Matthew Best's more recent recording with the Corydon Singers has been critically acclaimed, particularly for Best's not toning down "the Wagnerian element in the gorgeous Benedictus". Franz Anton Krager's 2013 recording with the Houston Symphony Chorus is a good example of substantial pipe organ being used to reinforce the chorus and orchestra tutti sections of the Mass.

Other excellent recordings, according to Hans Roelofs, are that by i.a.
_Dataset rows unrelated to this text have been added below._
(** * Twitter bookmark analytics: loader, classifier, word-frequency
      analyser and chart builders

    A shallow embedding of [utils/data_logger.py] and
    [utils/visualizations.py].  Python strings are sequences of Unicode
    code points; exceptions are values of a result type; the calls into
    pandas, MeCab, NLTK and plotly are interfaces (type classes) whose
    members are named after the calls they stand for. *)

From Stdlib Require Import String Ascii DecimalString.
From Stdlib Require Import List ZArith NArith Bool Lia.
From Stdlib Require Import Sorting.Sorted Sorting.Permutation.
Import ListNotations.

(* ================================================================== *)
(** * Part I: the embedding *)
(* ================================================================== *)

(** ** Python [str]: a sequence of code points *)

Definition pystr := list N.

(** Literals are written in UTF-8 in this file and decoded here. *)
Fixpoint utf8_decode (bs : list N) : pystr :=
  match bs with
  | [] => []
  | b0 :: r0 =>
      if (b0 <? 128)%N then b0 :: utf8_decode r0
      else if (b0 <? 224)%N then
        match r0 with
        | b1 :: r1 => ((b0 - 192) * 64 + (b1 - 128))%N :: utf8_decode r1
        | _ => []
        end
      else if (b0 <? 240)%N then
        match r0 with
        | b1 :: b2 :: r2 =>
            ((b0 - 224) * 4096 + (b1 - 128) * 64 + (b2 - 128))%N
              :: utf8_decode r2
        | _ => []
        end
      else
        match r0 with
        | b1 :: b2 :: b3 :: r3 =>
            ((b0 - 240) * 262144 + (b1 - 128) * 4096
             + (b2 - 128) * 64 + (b3 - 128))%N :: utf8_decode r3
        | _ => []
        end
  end.

Definition u (s : string) : pystr :=
  utf8_decode (map N_of_ascii (list_ascii_of_string s)).

Fixpoint pystr_eqb (a b : pystr) : bool :=
  match a, b with
  | [], [] => true
  | x :: a', y :: b' => (x =? y)%N && pystr_eqb a' b'
  | _, _ => false
  end.

(** [w in l] for a list or set of strings. *)
Definition mem (w : pystr) (l : list pystr) : bool := existsb (pystr_eqb w) l.

(** [s.startswith(p)] *)
Fixpoint startswith (s p : pystr) : bool :=
  match p, s with
  | [], _ => true
  | _ :: _, [] => false
  | a :: p', b :: s' => (a =? b)%N && startswith s' p'
  end.

(** [k in s] for two strings: substring containment. *)
Fixpoint contains (s k : pystr) : bool :=
  startswith s k || match s with [] => false | _ :: s' => contains s' k end.

(** The same, as a proposition. *)
Definition occurs_in (k s : pystr) : Prop :=
  exists pre post, s = pre ++ k ++ post.

(** [sep.join(l)] *)
Fixpoint join (sep : pystr) (l : list pystr) : pystr :=
  match l with
  | [] => []
  | [x] => x
  | x :: r => x ++ sep ++ join sep r
  end.

(** [c.isascii()] *)
Definition isascii (c : N) : bool := (c <? 128)%N.

(** The Unicode character database behind [str.lower], [str.isspace],
    [str.isdigit] and the regex classes [\w] and [\s]. *)
Class Unicode := {
  isspace : N -> bool;
  isalnum : N -> bool;
  isdigit : N -> bool;
  lower : pystr -> pystr;
  isspace_SPACE : isspace 32 = true
}.

Section Strings.
Context {UCD : Unicode}.

(** [s.isdigit()]: non-empty and every character a digit. *)
Definition str_isdigit (s : pystr) : bool :=
  match s with [] => false | _ => forallb isdigit s end.

Fixpoint lstrip (s : pystr) : pystr :=
  match s with
  | c :: r => if isspace c then lstrip r else s
  | [] => []
  end.

(** [s.strip()] *)
Definition strip (s : pystr) : pystr := rev (lstrip (rev (lstrip s))).

(** [s.split()]: maximal runs of non-whitespace characters.  [cur] is
    the run being read, reversed. *)
Fixpoint split_from (cur : pystr) (s : pystr) : list pystr :=
  match s with
  | [] => match cur with [] => [] | _ => [rev cur] end
  | c :: r =>
      if isspace c
      then match cur with
           | [] => split_from [] r
           | _ => rev cur :: split_from [] r
           end
      else split_from (c :: cur) r
  end.

Definition split (s : pystr) : list pystr := split_from [] s.

(** States of the scan that removes the matches of
    [http\S+|www.\S+]: looking for a match, or inside one with [n]
    characters of it still to be dropped before the greedy tail
    [\S*] begins. *)
Inductive url_state := Scan | Drop (n : nat).
(** [POST /generate], entered after [upload.single('image')] has stored
    the file part, if the request had one.  The two local variables
    [generatedImage] and [usedService] are declared without a value, so
    they are [undefined] when no branch assigns them; the provider block
    yields the pair of values they hold when it is left. *)
Definition generate (w : World) (req : Request) : M Response :=
  try_catch
    (match file req with
     | None =>
       mret (mkResponse 400 (JObj [("error", JStr "No image file provided")]))
     | Some f =>
       let prompt := Js.get "prompt" (body req) in
       let service := Js.get "service" (body req) in
       let uploadedImagePath := path f in
       let uploadedImageUrl := origin req +:+ "/" +:+ uploadedImagePath in
       let fullPrompt := Js.or prompt (JStr DEFAULT_PROMPT) in
       '(generatedImage, usedService) ←
          (if negb (truthy service) || strict_eq_str service "huggingface" then
             try_catch
               (imageBuffer ← generateWithHuggingFace w fullPrompt JNull;
                let filename := generated_filename w in
                let filepath := Path.join "generated" filename in
                _ ← writeFileSync w filepath imageBuffer;
                mret (JStr (origin req +:+ "/generated/" +:+ filename),
                      JStr HF_LABEL))
               (fun hfError =>
                  if env_truthy (REPLICATE_API_TOKEN w) then
                    result ← generateWithReplicate w fullPrompt
                               (JStr uploadedImageUrl);
                    mret (Js.or (Js.opt_get "get" (lookup_field "urls" result))
                                (lookup_field "id" result),
                          JStr REPLICATE_LABEL)
                  else throw (new_Error "No AI service configured properly"))
           else mret (JUndefined, JUndefined));
       mret (mkResponse 200
               (JObj [("message", JStr "Image processing completed");
                      ("uploadedImage", JStr uploadedImageUrl);
                      ("generatedImage", generatedImage);
                      ("prompt", fullPrompt);
                      ("service", usedService);
                      ("status", JStr "completed")]))
     end)
    (fun error =>
       mret (mkResponse 500
               (JObj [("error", JStr "Failed to generate product image");
                      ("details", JStr (message error));
                      ("setup", SETUP_GUIDE)]))).

(** ** Reading a run *)

(** A handler run from a state: the response and the state it leaves. *)
Definition respond (h : M Response) (s : Sys) : option Response :=
  match h s with
  | (Val r, _) => Some r
  | (Exn _, _) => None
  end.

Definition after {A : Type} (h : M A) (s : Sys) : Sys := snd (h s).

(** The calls a computation adds to the trace. *)
Definition calls_made {A : Type} (h : M A) (s : Sys) : list HttpCall :=
  drop (List.length (calls s)) (calls (after h s)).

Definition to_service_A (c : HttpCall) : bool := String.eqb (url c) HUGGINGFACE_URL.
Definition to_service_B (c : HttpCall) : bool := String.eqb (url c) REPLICATE_URL.

(** A response reports completion. *)
Definition completed (r : Response) : bool :=
  strict_eq_str (Js.get "status" (json r)) "completed".

(** The call each client sends once its credential is found. *)
Definition hf_call (w : World) (prompt : jsval) : HttpCall :=
  mkCall HUGGINGFACE_URL (JObj [("inputs", prompt)])
         ("Bearer " +:+ env_string (HUGGINGFACE_API_KEY w)).

Definition replicate_call (w : World) (prompt imageUrl : jsval) : HttpCall :=
  mkCall REPLICATE_URL
         (JObj [("version",
                 JStr "c871bb9b046607b680449ecbae55fd8c6d945e0a1948644bf2361b3d021d3ff4");
                ("input",
                 JObj [("garm_img", imageUrl);
                       ("human_img", JStr "https://example.com/model.jpg");
                       ("garment_des", prompt)])])
         ("Token " +:+ env_string (REPLICATE_API_TOKEN w)).

Definition HF_NOT_CONFIGURED : Error :=
  new_Error "Hugging Face API key not configured. Get free key at https://huggingface.co/settings/tokens".

Definition REPLICATE_NOT_CONFIGURED : Error :=
  new_Error "Replicate API token not configured. Get free credits at https://replicate.com".

(** What a client's invocation comes to in a world: the provider's answer,
    or the local failure when the credential is missing. *)
Definition service_A_outcome (w : World) (prompt : jsval) : remote (list byte) :=
  if env_truthy (HUGGINGFACE_API_KEY w)
  then huggingface_api w (hf_call w prompt)
  else Rejected HF_NOT_CONFIGURED.
Definition formatTicket (ticket : TicketFromPrisma) : obj :=
  let sh := shoppable ticket in
  let base : obj :=
    <["hasQueue" := VBool (0 <? count_reservations (_count sh))]>
    (<["ticketsLeft" :=
        VNum (Z.min (stock (ticket_row ticket) - count_consumables (_count sh)) 10)]>
    (<["userAlreadyHasMax" :=
        VBool (maxAmountPerUser (ticket_row ticket)
               <=? Z.of_nat (length (filter (λ c, js_neq_null (purchasedAt c))
                                            (consumables sh))))]>
    (<["isInUsersCart" :=
        VBool ((0 <? Z.of_nat (length (filter (λ c, js_not (purchasedAt c))
                                              (consumables sh))))
               || (0 <? Z.of_nat (length (reservations sh))))]>
    (<["gracePeriodEndsAt" :=
        VDate (availableFrom (shoppable_row sh) + GRACE_PERIOD_WINDOW)]>
    (<["userReservations" := Reservations_array (reservations sh)]>
    (<["userItemsInCart" := Consumables_array (consumables sh)]>
    (spread (ShoppablePayload_obj sh) (TicketFromPrisma_obj ticket)))))))) in
  (* do not show the following info to the client *)
  delete "_count"
    (delete "shoppable"
      (delete "reservations"
        (delete "consumables" base))).
(** Modelled from the spec: [image_processing.add_model_label_image] is not
    part of the sources.  Per voxel, "the merged label equals the current
    accumulator's label if it is nonzero; otherwise it equals the overlay's
    label remapped to a new index guaranteed not to collide with any index
    already present in the accumulator's map"; "the merged map contains every
    accumulator entry unchanged, plus every overlay entry under its (possibly
    remapped) index".  The new index is the overlay index shifted by the
    largest index of the accumulator's map, which sends map [{1: "lung"}] over
    [{1: "liver"}] to [{1: "liver", 2: "lung"}] as in the spec's scenario;
    background (0) stays background. *)
Definition add_model_label_image
    (base_image : label_image) (base_dict : organ_map)
    (new_image : label_image) (new_dict : organ_map)
    : label_image * organ_map :=
  let offset := max_index base_dict in
  (zip_with (merge_voxel offset) base_image new_image,
   base_dict ∪ kmap (remap_label offset) new_dict).

Definition nifti_suffixes : list string := [".nii"; ".nii.gz"]%string.

Section CombineLabels.
(** [models.Model(model_identifier, output_manager)]: the class is not part
    of the sources; constructing a model either raises or gives an object
    with a [multilabel_prefix] and its [organ_indices]. *)
Variable Model : string → result model.

(** The [for prepared_model in prepared_models[1:]] loop. *)
Fixpoint combine_loop (fs : filesystem) (segmentation_directory : string)
    (prepared_models : list model)
    (combined : label_image * organ_map)
    : result (label_image * organ_map) :=
  match prepared_models with
  | [] => Ok combined
  | prepared_model :: prepared_models =>
      new_segmentation_file_path ←
        index0 (get_files fs segmentation_directory
                  (multilabel_prefix prepared_model) nifti_suffixes);
      new_segmentation_image ← ReadImage fs new_segmentation_file_path;
      combine_loop fs segmentation_directory prepared_models
        (add_model_label_image combined.1 combined.2
           new_segmentation_image (organ_indices prepared_model))
  end.

(** The function returns the combined image and dictionary; the file system
    after the two writes is returned with them. *)
Definition create_multi_model_label_segmentation (fs : filesystem)
    (segmentation_directory : string) (model_identifiers : list string)
    : result (filesystem * (label_image * organ_map)) :=
  prepared_models ← mapM Model model_identifiers;
  base_model ← index0 prepared_models;
  base_segmentation_file_path ←
    index0 (get_files fs segmentation_directory
              (multilabel_prefix base_model) nifti_suffixes);
  combined_segmentation_image ← ReadImage fs base_segmentation_file_path;
  combined ← combine_loop fs segmentation_directory (tail prepared_models)
               (combined_segmentation_image, organ_indices base_model);
  let combined_segmentation_file :=
    path_join segmentation_directory "combined_segmentations.nii.gz" in
  let fs := <[combined_segmentation_file := ImageFile combined.1]> fs in
  let combined_segmentation_json_file :=
    path_join segmentation_directory "combined_segmentations.json" in
  let fs := <[combined_segmentation_json_file := JsonFile combined.2]> fs in
  Ok (fs, combined).
End CombineLabels.

(** ** numpy arrays *)

(** An n-dimensional array: its shape and the item at each index (one
    component per axis; only indices within the shape are meaningful). *)
Record ndarray (A : Type) : Type := mk_ndarray {
  shape : list nat;
  item : list nat → A;
}.
Arguments mk_ndarray {A} shape item.
Arguments shape {A} _.
Arguments item {A} _ _.

(** [start:stop] with non-negative bounds. *)
Record slice : Type := mk_slice { start : nat; stop : nat }.

Definition in_bounds (shape idx : list nat) : Prop :=
  Forall2 (λ i n, i < n) idx shape.

(** A rectangular region of an array: offset and length along each axis. *)
Definition in_region (region : list (nat * nat)) (idx : list nat) : Prop :=
  Forall2 (λ i r, r.1 ≤ i < r.1 + r.2) idx region.

Global Instance in_bounds_dec shape idx : Decision (in_bounds shape idx).
Proof. unfold in_bounds. apply _. Defined.

Global Instance in_region_dec region idx : Decision (in_region region idx).
Proof. unfold in_region. apply _. Defined.

(** [np.ndindex] over the shape: every index, the last axis varying fastest. *)
Fixpoint ndindex (shape : list nat) : list (list nat) :=
  match shape with
  | [] => [[]]
  | n :: shape => i ← seq 0 n; (i ::.) <$> ndindex shape
  end.

Section Arrays.
Context {A : Type}.

(** Two arrays are equal when they have one shape and the same items. *)
Definition array_eq (a b : ndarray A) : Prop :=
  shape a = shape b ∧ ∀ idx, in_bounds (shape a) idx → item a idx = item b idx.

(** [a.ravel().tolist()] *)
Definition ravel (a : ndarray A) : list A := item a <$> ndindex (shape a).

(** [np.empty(shape)] allocates without initialising: the items are whatever
    the allocated [memory] holds. *)
Definition np_empty (memory : list nat → A) (shape : list nat) : ndarray A :=
  mk_ndarray shape memory.

(** [a[None, ...]] *)
Definition expand_dims0 (a : ndarray A) : ndarray A :=
  mk_ndarray (1 :: shape a) (λ idx, item a (tail idx)).

(** [a[0]] for an array whose leading axis is not empty. *)
Definition drop_axis0 (a : ndarray A) : ndarray A :=
  mk_ndarray (tail (shape a)) (λ idx, item a (0 :: idx)).
(** X2. The page after a submission depends on the stream through its
    complete records only. The text after the last blank line stays in
    the buffer and is dropped when the stream ends, so a last record
    that no blank line follows is lost. *)
Theorem unterminated_record_is_dropped :
  forall (chunks chunks' : list (list byte)) (e : StreamEnd) (p : Page),
    complete_records (decoded_text chunks) = complete_records (decoded_text chunks') ->
    hush <$> handleSubmit (Stream chunks e) p =
    hush <$> handleSubmit (Stream chunks' e) p.
Proof.
  intros chunks chunks' e p Hrecords. apply handleSubmit_same_loop.
  now rewrite !read_loop_pages, Hrecords.
Qed.





Lemma append_content_empty delta :
  append_content (JString delta) [] = Some [ {| role := assistant; content := delta |} ].
Proof. reflexivity. Qed.

(** X5. The restart button works while an answer is streaming, and the
    stream goes on into the cleared list. The first delta that arrives
    after the restart finds no message and makes an assistant message of
    its own, to which the later deltas are appended: the cleared chat
    shows the rest of the answer to a question that is gone. If instead
    the stream fails before any delta arrives, the updater of the
    [catch] block reads the role of a message that does not exist, and
    throws. *)
Theorem restart_while_streaming :
  (forall (rest : list (list byte)) (buffer : js_string) (deltas : list js_string) (p : Page),
     split_blank_line buffer = [buffer] ->
     mapM record_delta (complete_records (buffer ++ decoded_text rest)) = Some deltas ->
     deltas <> [] ->
     exists p', read_loop rest buffer (handleRestart p)
                  = Some (pending_tail (buffer ++ decoded_text rest), p') /\
                messages p' = [ {| role := assistant; content := concat deltas |} ]) /\
  (forall (p : Page), on_error (handleRestart p) = None) /\
  (forall (p : Page), messages (handleRestart p) = [] /\ input (handleRestart p) = []
                      /\ isLoading (handleRestart p) = isLoading p).
Proof.
  split; [|split; [reflexivity | now repeat split]].
  intros rest buffer deltas p Hbuf Hd Hne.
  set (records := complete_records (buffer ++ decoded_text rest)) in *.
  assert (exists q, process_messages records (hush (handleRestart p)) = Some q /\
                    messages q = [ {| role := assistant; content := concat deltas |} ])
    as (q & Hq & Hmq).
  { destruct records as [|m records]; [now injection Hd as <-|].
    apply mapM_Some in Hd. inversion Hd as [|? d ? ds Hm Hrest]; subst.
    apply mapM_Some in Hrest.
    assert (exists q1, process_message m (hush (handleRestart p)) = Some q1 /\
                       messages q1 = [] ++ [ {| role := assistant; content := d |} ])
      as (q1 & Hq1 & Hm1).
    { unfold record_delta in Hm. unfold process_message.
      destruct (startsWith m DATA_PREFIX); [|discriminate].
      destruct (JSON_parse (slice_from 6 m)) as [data|]; [|discriminate].
      cbn [mbind option_bind] in Hm.
      destruct (get_property data (lit "content")) as [[|[]]|]; try discriminate.
      injection Hm as ->. unfold setMessages. cbn [messages emit hush handleRestart].
      rewrite append_content_empty. cbn. eauto. }
    destruct (process_messages_deltas records ds q1 [] _ Hrest Hm1) as (q & Hq & Hmq).
    exists q. cbn [process_messages]. rewrite Hq1. cbn [mbind option_bind].
    split; [exact Hq|]. rewrite Hmq. reflexivity. }
  pose proof (read_loop_records rest buffer (handleRestart p) Hbuf) as Hloop.
  fold records in Hloop. rewrite Hq in Hloop. cbn [mbind option_bind] in Hloop.
  destruct (read_loop rest buffer (handleRestart p)) as [[tail p1]|]; [|discriminate].
  change (Some (tail, hush p1) = Some (pending_tail (buffer ++ decoded_text rest), q))
    in Hloop.
  injection Hloop as -> Hp1.
  exists p1. split; [reflexivity|].
  now rewrite <- (hush_submitted_messages p1), Hp1.
Qed.
(** With five tokens or more the body of the inner [try] either builds a
    label or raises [ValueError]. *)
Lemma parse_fields_cases (parts : list text) :
  (5 <= length parts)%nat ->
  (exists l, parse_fields parts = Ok l) \/ parse_fields parts = Raise ValueError.
Proof.
  intros Hlen.
  destruct parts as [| t0 [| t1 [| t2 [| t3 [| t4 rest]]]]];
    try (simpl in Hlen; lia).
  rewrite parse_fields_five.
  destruct (py_int_cases t0) as [[n ->] | ->]; [| right; reflexivity].
  destruct (py_float_cases t1) as [[r1 ->] | ->]; [| right; reflexivity].
  destruct (py_float_cases t2) as [[r2 ->] | ->]; [| right; reflexivity].
  destruct (py_float_cases t3) as [[r3 ->] | ->]; [| right; reflexivity].
  destruct (py_float_cases t4) as [[r4 ->] | ->]; [| right; reflexivity].
  destruct rest as [| t5 rest'].
  - left. eexists. reflexivity.
  - destruct (py_float_cases t5) as [[r5 ->] | ->];
      [left; eexists; reflexivity | right; reflexivity].
Qed.


Lemma read_lines_labels_of_lines (lines : list text) :
  forall acc : list Label,
    read_lines lines acc = acc ++ labels_of_lines lines.
Proof.
  induction lines as [| line rest IH]; intros acc.
  - simpl. rewrite app_nil_r. reflexivity.
  - cbn [read_lines]. unfold labels_of_lines. cbn [flat_map].
    fold (labels_of_lines rest). unfold line_label.
    destruct (5 <=? length (py_split (py_strip line)))%nat eqn:Hlen.
    + apply Nat.leb_le in Hlen.
      destruct (parse_fields_cases _ Hlen) as [[l ->] | ->].
      * rewrite IH, <- app_assoc. reflexivity.
      * rewrite IH. reflexivity.
    + rewrite IH. reflexivity.
Qed.



(** ** Label files

    [load_yolo_labels] ends with a refresh of the labels list, which looks
    up the class name of every loaded label. *)

Lemma py_getitem_negative {A : Type} (l : list A) (i : Z) :
  (- Z.of_nat (length l) <= i < 0)%Z ->
  exists a, py_getitem l i = Ok a
            /\ nth_error l (Z.to_nat (Z.of_nat (length l) + i)) = Some a.
Proof.
  intros Hi. unfold py_getitem, py_norm_index. cbv zeta.
  destruct (0 <=? i)%Z eqn:H0; [apply Z.leb_le in H0; lia |].
  destruct (0 <=? Z.of_nat (length l) + i)%Z eqn:H1;
    [| apply Z.leb_gt in H1; lia].
  destruct (nth_error l (Z.to_nat (Z.of_nat (length l) + i))) as [a |] eqn:Hn.
  - exists a. split; reflexivity.
  - apply nth_error_None in Hn. lia.
Qed.

Lemma py_getitem_before_start {A : Type} (l : list A) (i : Z) :
  (i < - Z.of_nat (length l))%Z -> py_getitem l i = Raise IndexError.
Proof.
  intros Hi. unfold py_getitem, py_norm_index. cbv zeta.
  destruct (0 <=? i)%Z eqn:H0; [apply Z.leb_le in H0; lia |].
  destruct (0 <=? Z.of_nat (length l) + i)%Z eqn:H1;
    [apply Z.leb_le in H1; lia | reflexivity].
Qed.

Lemma py_getitem_raises_IndexError {A : Type} (l : list A) (i : Z) (e : exn) :
  py_getitem l i = Raise e -> e = IndexError.
Proof.
  unfold py_getitem. destruct (py_norm_index _ _); [| congruence].
  destruct (nth_error _ _); [discriminate | congruence].
Qed.

Lemma class_name_shown (cls : list text) (l : Label) :
  (- Z.of_nat (length cls) <= class_id l)%Z ->
  exists name, class_name cls (class_id l) = Ok name /\ shown_as cls l name.
Proof.
  intros Hlo. unfold class_name, shown_as. cbv zeta.
  destruct (class_id l <? Z.of_nat (length cls))%Z eqn:Hlt.
  - apply Z.ltb_lt in Hlt.
    destruct (Z_lt_le_dec (class_id l) 0) as [Hneg | Hpos].
    + destruct (py_getitem_negative cls (class_id l)) as [a [Hg Hn]];
        [lia |].
      exists a. split; [exact Hg |]. right. left. split; [lia | exact Hn].
    + destruct (py_getitem_in_range cls (class_id l)) as [a [Hg Hn]];
        [lia |].
      exists a. split; [exact Hg |]. left. split; [lia | exact Hn].
  - apply Z.ltb_ge in Hlt. eexists. split; [reflexivity |].
    right. right. split; [exact Hlt | reflexivity].
Qed.

Lemma class_name_raises (cls : list text) (cid : Z) (e : exn) :
  class_name cls cid = Raise e -> e = IndexError.
Proof.
  unfold class_name. destruct (_ <? _)%Z; [| discriminate].
  apply py_getitem_raises_IndexError.
Qed.

Lemma label_names_raises (cls : list text) (ls : list Label) (e : exn) :
  label_names cls ls = Raise e -> e = IndexError.
Proof.
  induction ls as [| l rest IH]; [discriminate |]. cbn [label_names].
  destruct (class_name cls (class_id l)) as [name | e1] eqn:Hc; cbn [bind].
  - destruct (label_names cls rest) as [names | e2]; cbn [bind];
      [discriminate |].
    intros H. injection H as <-. apply IH. reflexivity.
  - intros H. injection H as <-. exact (class_name_raises _ _ _ Hc).
Qed.

Lemma label_names_ok (cls : list text) (ls : list Label) :
  class_ids_ok cls ls -> exists names, label_names cls ls = Ok names.
Proof.
  induction 1 as [| l rest Hl Hrest [names IH]]; [exists []; reflexivity |].
  destruct (class_name_shown cls l Hl) as [name [Hc _]].
  exists (name :: names). cbn [label_names]. rewrite Hc, IH. reflexivity.
Qed.

Lemma label_names_bad (cls : list text) (ls : list Label) :
  Exists (fun l => (class_id l < - Z.of_nat (length cls))%Z) ls ->
  label_names cls ls = Raise IndexError.
Proof.
  induction ls as [| l rest IH]; intros H; [inversion H |].
  cbn [label_names].
  destruct (class_name cls (class_id l)) as [name | e] eqn:Hc; cbn [bind].
  - inversion H as [? ? Hl | ? ? Hrest]; subst.
    + unfold class_name in Hc.
      destruct (_ <? _)%Z eqn:Hlt; [| apply Z.ltb_ge in Hlt; lia].
      rewrite (py_getitem_before_start _ _ Hl) in Hc. discriminate.
    + rewrite (IH Hrest). reflexivity.
  - rewrite (class_name_raises _ _ _ Hc). reflexivity.
Qed.

Lemma update_labels_list_ok (st : State) :
  names_ok st -> exists names, update_labels_list st = Ok names.
Proof. apply label_names_ok. Qed.

Lemma load_yolo_labels_run
      (label_path : text -> text -> text) (fs : file_system)
      (st : State) (name : text) :
  (0 <= current_index st)%Z ->
  py_getitem (image_files st) (current_index st) = Ok name ->
  load_yolo_labels label_path fs st
  = (_ <- update_labels_list
            (read_label_file label_path fs name (with_labels [] st)) ;;
     Ok (read_label_file label_path fs name (with_labels [] st))).
Proof.
  intros Hidx Hname. unfold load_yolo_labels. simpl.
  destruct (image_files st) as [| f fs'] eqn:Hfiles.
  - rewrite py_getitem_nil in Hname. discriminate.
  - apply Z.ltb_ge in Hidx. rewrite Hidx, Hname. reflexivity.
Qed.

Lemma load_yolo_labels_regular
      (label_path : text -> text -> text) (fs : file_system)
      (st : State) (name content : text) :
  (0 <= current_index st)%Z ->
  py_getitem (image_files st) (current_index st) = Ok name ->
  fs (label_path (image_dir st) name) = Regular content ->
  class_ids_ok (classes st) (labels_of_lines (py_lines content)) ->
  load_yolo_labels label_path fs st
  = Ok (with_labels (labels_of_lines (py_lines content)) st).
Proof.
  intros Hidx Hname Hfs Hids.
  rewrite (load_yolo_labels_run label_path fs st name Hidx Hname).
  unfold read_label_file. simpl. rewrite Hfs.
  rewrite read_lines_labels_of_lines. simpl.
  destruct (label_names_ok _ _ Hids) as [names Hn].
  unfold update_labels_list. simpl. rewrite Hn. reflexivity.
Qed.


(** An open that fails is caught inside [load_yolo_labels]. *)
Lemma load_yolo_labels_unreadable
      (label_path : text -> text -> text) (fs : file_system)
      (st : State) (name : text) :
  (0 <= current_index st)%Z ->
  py_getitem (image_files st) (current_index st) = Ok name ->
  fs (label_path (image_dir st) name) = Unreadable ->
  load_yolo_labels label_path fs st = Ok (with_labels [] st).
Proof.
  intros Hidx Hname Hfs.
  rewrite (load_yolo_labels_run label_path fs st name Hidx Hname).
  unfold read_label_file. simpl. rewrite Hfs. reflexivity.
Qed.

(** C3, as the code has it. When the label file exists but cannot be
    opened, [load_yolo_labels] returns normally (the exception ends in a
    status-bar message) and the label sequence is empty: it was reset
    before the file was opened. *)
Theorem load_unreadable_resets_labels :
  forall (label_path : text -> text -> text) (fs : file_system)
         (st : State) (name : text),
    (0 <= current_index st)%Z ->
    py_getitem (image_files st) (current_index st) = Ok name ->
    fs (label_path (image_dir st) name) = Unreadable ->
    exists st',
      load_yolo_labels label_path fs st = Ok st'
      /\ labels st' = []
      /\ st' = with_labels [] st.
Proof.
  intros lp fs st name Hidx Hname Hfs.
  exists (with_labels [] st).
  split; [apply (load_yolo_labels_unreadable lp fs st name); assumption |].
  split; reflexivity.
Qed.

Lemma locked_fs_label_file :
  locked_fs (example_label_path (image_dir file_session) (txt "a.jpg"))
  = Unreadable.
Proof.
  unfold locked_fs.
  destruct (text_eq_dec _ _) as [_ | Hne]; [reflexivity |].
  exfalso. apply Hne. reflexivity.
Qed.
Karl Richter (Schalk first edition), Lovro von Matačić, Colin Davis, Heinz Rögner and Franz Welser-Möst, and the more recent recordings by Ricardo Luna, Robin Ticciati and Gerd Schaller.
The recording under Davis (1988) is one of the best of the Third Mass. Interpretatively as well as sonically, this is a great recording in which care and emotion are balanced.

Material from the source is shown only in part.